Quatre ans après l’élection du conseil communal dirigé par Omar Sentissi, Salé semble avoir opté pour une gestion en mode économie d’énergie… sauf que personne n’a prévenu les habitants. L’éclairage public est en grève non déclarée, les infrastructures se décomposent à ciel ouvert, et les déchets font du porte-à-porte sans opposition.
SALÉ – Al Ousboue
Les élus locaux, eux, ont disparu dans un brouillard administratif épais. Omar Sentissi, Rachid El Abdi, Imad Rifi : tous portés absents, sauf sur les affiches électorales d’époque. Aucun projet, aucune interpellation, aucun signe de vie politique. À Salé, la démocratie locale ressemble à une série « piratée » : beaucoup d’attente, zéro épisode.

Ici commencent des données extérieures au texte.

(** [v === true], [v === 'lit'], [v === n]. *)
Definition is_true (v : jsval) : bool :=
  match v with JBool true => true | _ => false end.
Definition is_str (lit : string) (v : jsval) : bool :=
  match v with JStr s => String.eqb s lit | _ => false end.
Definition is_num (n : Z) (v : jsval) : bool :=
  match v with JNum k => (k =? n)%Z | _ => false end.

(** [Array.isArray(v)] and [typeof v === 'string']. *)
Definition isArray (v : jsval) : bool :=
  match v with JArr _ => true | _ => false end.
Definition isString (v : jsval) : bool :=
  match v with JStr _ => true | _ => false end.

(** [v.length > 0]; [length] is [undefined] on booleans and numbers, and
    [undefined > 0] is false. *)
Definition length_gt0 (v : jsval) : bool :=
  match v with
  | JStr s => negb (String.eqb s "")
  | JArr l => negb (Nat.eqb (length l) 0)
  | _ => false
  end.

Definition elems (v : jsval) : list jsval :=
  match v with JArr l => l | _ => [] end.

(** *** Strings *)

Fixpoint startsWith (p s : string) : bool :=
  match p, s with
  | EmptyString, _ => true
  | String a p', String b s' => Ascii.eqb a b && startsWith p' s'
  | String _ _, EmptyString => false
  end.

(** [s.includes(p)]. *)
Fixpoint includes (p s : string) : bool :=
  startsWith p s ||
  match s with
  | EmptyString => false
  | String _ s' => includes p s'
  end.

Definition code (c : Ascii.ascii) : N := Ascii.N_of_ascii c.

(** WhiteSpace and LineTerminator code units below 256: TAB, LF, VT, FF,
    CR, SP, NBSP. This is the class [\s] and what [trim] strips. *)
Definition is_space (c : Ascii.ascii) : bool :=
  let n := code c in
  ((9 <=? n) && (n <=? 13) || (n =? 32) || (n =? 160))%N.

(** LineTerminator: what [.] refuses. *)
Definition is_line_terminator (c : Ascii.ascii) : bool :=
  let n := code c in ((n =? 10) || (n =? 13))%N.

(** Canonicalize of a case-insensitive match without the [u] flag: the
    upper-case letter of [a]..[z]; a code unit of 128 or more is never
    mapped below 128. *)
Definition canonicalize (c : Ascii.ascii) : Ascii.ascii :=
  let n := code c in
  if ((97 <=? n) && (n <=? 122))%N then Ascii.ascii_of_N (n - 32) else c.

(** A literal of upper-case ASCII matched case-insensitively at the head of
    [s]; the rest of [s] on success. *)
Fixpoint match_literal_i (lit s : string) : option string :=
  match lit, s with
  | EmptyString, _ => Some s
  | String a lit', String b s' =>
      if Ascii.eqb a (canonicalize b) then match_literal_i lit' s' else None
  | String _ _, EmptyString => None
  end.

(** [(.+)] at the end of the pattern: greedy, so the longest run of
    characters that are not line terminators; it fails on an empty run. *)
Fixpoint dot_run (s : string) : string :=
  match s with
  | String c s' => if is_line_terminator c then "" else String c (dot_run s')
  | EmptyString => ""
  end.

Definition dot_plus (s : string) : option string :=
  match dot_run s with
  | EmptyString => None
  | g => Some g
  end.

(** [\s*(.+)]: [\s*] is greedy, it first tries to take one more space and
    gives it back when the rest of the pattern fails after it. *)
Fixpoint spaces_then_capture (s : string) : option string :=
  match s with
  | String c s' =>
      if is_space c then
        match spaces_then_capture s' with
        | Some g => Some g
        | None => dot_plus s
        end
      else dot_plus s
  | EmptyString => dot_plus s
  end.

(** The pattern anchored at the head of [s]. *)
Definition match_here (s : string) : option string :=
  match match_literal_i "FOUND:" s with
  | Some rest => spaces_then_capture rest
  | None => None
  end.

(** [s.match(/FOUND:\s*(.+)/i)]: the leftmost position where the pattern
    matches; the result is capture group 1, [None] is [null]. *)
Fixpoint match_FOUND (s : string) : option string :=
  match match_here s with
  | Some g => Some g
  | None =>
      match s with
      | String _ s' => match_FOUND s'
      | EmptyString => None
      end
  end.

Fixpoint trimStart (s : string) : string :=
  match s with
  | String c s' => if is_space c then trimStart s' else s
  | EmptyString => ""
  end.

(** [trimEnd]: a space is dropped when nothing but spaces follows it. *)
Fixpoint trimEnd (s : string) : string :=
  match s with
  | String c s' =>
      match trimEnd s' with
      | EmptyString => if is_space c then "" else String c ""
      | t => String c t
      end
  | EmptyString => ""
  end.

Definition trim (s : string) : string := trimEnd (trimStart s).

(** [s.slice(n)]. *)
Fixpoint slice (n : nat) (s : string) : string :=
  match n, s with
  | 0, _ => s
  | S n', String _ s' => slice n' s'
  | S _, EmptyString => EmptyString
  end.

End Js.

Import Js.

(* ===================================================================== *)
(** ** Interpretation of the daemon response (scanStream callback) *)
(* ===================================================================== *)

Module Interp.

(** The fields of the callback's [object] that the code reads: [viruses],
    [virus], [isInfected], [infected] and [file] carry the prefix [r_];
    a field that is absent reads as [JUndefined]. *)
Record response : Type := mkResponse {
  resultString : jsval;
  r_viruses : jsval;
  r_virus : jsval;
  r_isInfected : jsval;
  r_infected : jsval;
  r_file : jsval
}.

(** What [scanWithStream] resolves with. The three durations are clock
    readings that no branch depends on; they are left out. [needsFallback]
    is [true] when the property is set and [false] when it is absent. *)
Record ScanResult : Type := mkScanResult {
  isInfected : jsval;
  viruses : list jsval;
  method : string;
  rawResult : response;
  needsFallback : bool
}.

Definition hasViruses (object : response) : jsval :=
  js_or
    (js_and (js_and (r_viruses object) (JBool (isArray (r_viruses object))))
            (JBool (length_gt0 (r_viruses object))))
    (js_and (r_virus object) (JBool (length_gt0 (r_virus object)))).

Definition isInfectedFlag (object : response) : bool :=
  is_true (r_isInfected object) ||
  is_str "true" (r_isInfected object) ||
  is_num 1 (r_isInfected object) ||
  is_true (r_infected object).

(** [object.file.includes('FOUND') || object.file.includes('Infected')],
    read only once [object.file] is known to be a string. *)
Definition file_has_token (v : jsval) : bool :=
  match v with
  | JStr s => includes "FOUND" s || includes "Infected" s
  | _ => false
  end.

Definition hasVirusInName (object : response) : jsval :=
  js_and (js_and (r_file object) (JBool (isString (r_file object))))
         (JBool (file_has_token (r_file object))).

Definition infection (object : response) : jsval :=
  js_or (js_or (JBool (isInfectedFlag object)) (hasViruses object))
        (hasVirusInName object).

(** The [if / else if / else if] chain that fills [viruses]. *)
Definition extract_viruses (object : response) : list jsval :=
  if truthy (js_and (r_viruses object) (JBool (isArray (r_viruses object))))
  then elems (r_viruses object)
  else if truthy (r_virus object)
  then (if isArray (r_virus object) then elems (r_virus object)
        else [r_virus object])
  else if truthy (js_and (hasVirusInName object) (r_file object))
  then match r_file object with
       | JStr s =>
           match match_FOUND s with
           | Some g => [JStr (trim g)]
           | None => []
           end
       | _ => []
       end
  else [].

Definition threat_detected : jsval := JStr "Threat detected".

(** [if (isInfected && viruses.length === 0) viruses.push(...)]. *)
Definition final_viruses (object : response) : list jsval :=
  let vs := extract_viruses object in
  if truthy (infection object) && Nat.eqb (length vs) 0
  then vs ++ [threat_detected] else vs.

(** When [viruses] is [object.viruses] itself, the [push] is seen through
    [rawResult] as well. *)
Definition raw_after (object : response) : response :=
  if truthy (js_and (r_viruses object) (JBool (isArray (r_viruses object))))
  then mkResponse (resultString object) (JArr (final_viruses object))
         (r_virus object) (r_isInfected object) (r_infected object)
         (r_file object)
  else object.

(** The callback after the error check. [None] as argument is an [object]
    that is [null] or [undefined]; [None] as result is the [TypeError] that
    reading [object.viruses] throws then, inside the callback, so that the
    promise is never settled. The local variables [isInfected] and
    [viruses] of the source are [infection] and [final_viruses] here, their
    names being those of the fields of the result. *)
Definition interpret (object : option response) : option ScanResult :=
  match object with
  | None => None
  | Some o =>
      if is_str "UNKNOWN COMMAND" (resultString o) then
        Some {| isInfected := JBool false;
                viruses := [];
                method := "clamdscan (stream - failed)";
                rawResult := o;
                needsFallback := true |}
      else
        Some {| isInfected := infection o;
                viruses := final_viruses o;
                method := "clamdscan (stream)";
                rawResult := raw_after o;
                needsFallback := false |}
  end.

End Interp.

Import Interp.

(* ===================================================================== *)
(** ** Errors and promises *)
(* ===================================================================== *)

(** An [Error] object, as the map of its properties. *)
Abbreviation Error := (gmap string jsval).

(** [new Error(msg)]. *)
Definition new_Error (msg : string) : Error := {[ "message" := JStr msg ]}.

(** [error.code]; a missing property reads as [undefined]. *)
Definition err_code (e : Error) : jsval := default JUndefined (e !! "code").

(** [err.code === 'EPIPE' || err.code === 'ECONNRESET']. *)
Definition is_connection_error (e : Error) : bool :=
  is_str "EPIPE" (err_code e) || is_str "ECONNRESET" (err_code e).

(** How a promise settles. *)
Inductive settled (A : Type) : Type :=
| Fulfilled (a : A)
| Rejected (e : Error).
Arguments Fulfilled {A} a.
Arguments Rejected {A} e.

(* ===================================================================== *)
(** ** ClamAVConnectionPool *)
(* ===================================================================== *)

Module Pool.

(** A connection is the identity of a [NodeClam] session object; a waiter
    is the identity of one [acquire()] promise, that is of its
    [{ resolve, reject }] pair. *)
Definition conn := nat.
Definition waiter := nat.

Record ClamAVConnectionPool : Type := mkPool {
  pool : list conn;
  inUse : gset conn;
  maxConnections : nat;
  queue : list waiter;
  maxQueueSize : nat;
  initialized : bool
}.

(** [constructor(maxConnections = 5, maxQueueSize = 20)]. *)
Definition new_pool (maxConnections maxQueueSize : nat) : ClamAVConnectionPool :=
  mkPool [] ∅ maxConnections [] maxQueueSize false.

(** [const connectionPool = new ClamAVConnectionPool(5, 20)]. *)
Definition connectionPool : ClamAVConnectionPool := new_pool 5 20.

Definition set_inUse (s : gset conn) (p : ClamAVConnectionPool) :=
  mkPool (pool p) s (maxConnections p) (queue p) (maxQueueSize p) (initialized p).
Definition set_pool (l : list conn) (p : ClamAVConnectionPool) :=
  mkPool l (inUse p) (maxConnections p) (queue p) (maxQueueSize p) (initialized p).
Definition set_queue (q : list waiter) (p : ClamAVConnectionPool) :=
  mkPool (pool p) (inUse p) (maxConnections p) q (maxQueueSize p) (initialized p).
Definition set_initialized (b : bool) (p : ClamAVConnectionPool) :=
  mkPool (pool p) (inUse p) (maxConnections p) (queue p) (maxQueueSize p) b.

(** What a method does to the promises of the callers. *)
Inductive effect : Type :=
| Resolve (w : waiter) (c : conn)
| Reject (w : waiter) (e : Error)
| Create (w : waiter).

(** *** _createConnection *)

Definition maxRetries : nat := 10.
Definition delay : Z := 3000.

(** What the loop does, in order: a call of [new NodeClam().init(...)] at
    loop index [attempt], or a [setTimeout] of [ms] milliseconds. *)
Inductive io : Type :=
| Establish (attempt : nat)
| Sleep (ms : Z).

(** How the function ends: [return clamscan], [throw error], or the end of
    the [for] loop without either. *)
Inductive created : Type :=
| Returned (c : conn)
| Threw (e : Error)
| FellThrough.

(** The [for] loop from index [attempt] on. [init] gives the outcome of the
    [init] call made at each loop index. *)
Equations? createLoop (init : nat → settled conn) (attempt : nat)
  : created * list io by wf (S maxRetries - attempt) lt :=
  createLoop init attempt with decide (attempt ≤ maxRetries) => {
    | right _ => (FellThrough, [])
    | left _ with init attempt => {
        | Fulfilled clamscan => (Returned clamscan, [Establish attempt])
        | Rejected error with decide (attempt < maxRetries) => {
            | left _ =>
                let waitTime := (delay * Z.of_nat attempt)%Z in
                let rest := createLoop init (S attempt) in
                (rest.1, Establish attempt :: Sleep waitTime :: rest.2)
            | right _ => (Threw error, [Establish attempt]) } } }.
Proof. lia. Qed.

Definition _createConnection (init : nat → settled conn) : created * list io :=
  createLoop init 1.

(** *** acquire, release, removeConnection, isReady *)

Definition queue_full_message : string :=
  "Connection pool queue is full. Too many concurrent scan requests.".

Le contrat avec la société « Noor », censée illuminer la ville, brille surtout par son absence. Des millions de dirhams versés chaque année pour un service qui semble avoir pris congé… ou changé de fuseau horaire. Résultat : les quartiers populaires vivent dans une obscurité digne d’un thriller urbain, sans suspense, mais avec beaucoup de rats.
Les habitants, eux, s’interrogent : Salé est-elle une ville stratégique ou juste un décor pour promesses non tenues ? Car entre les discours de campagne et les trottoirs effondrés, il y a un gouffre… éclairé par rien du tout.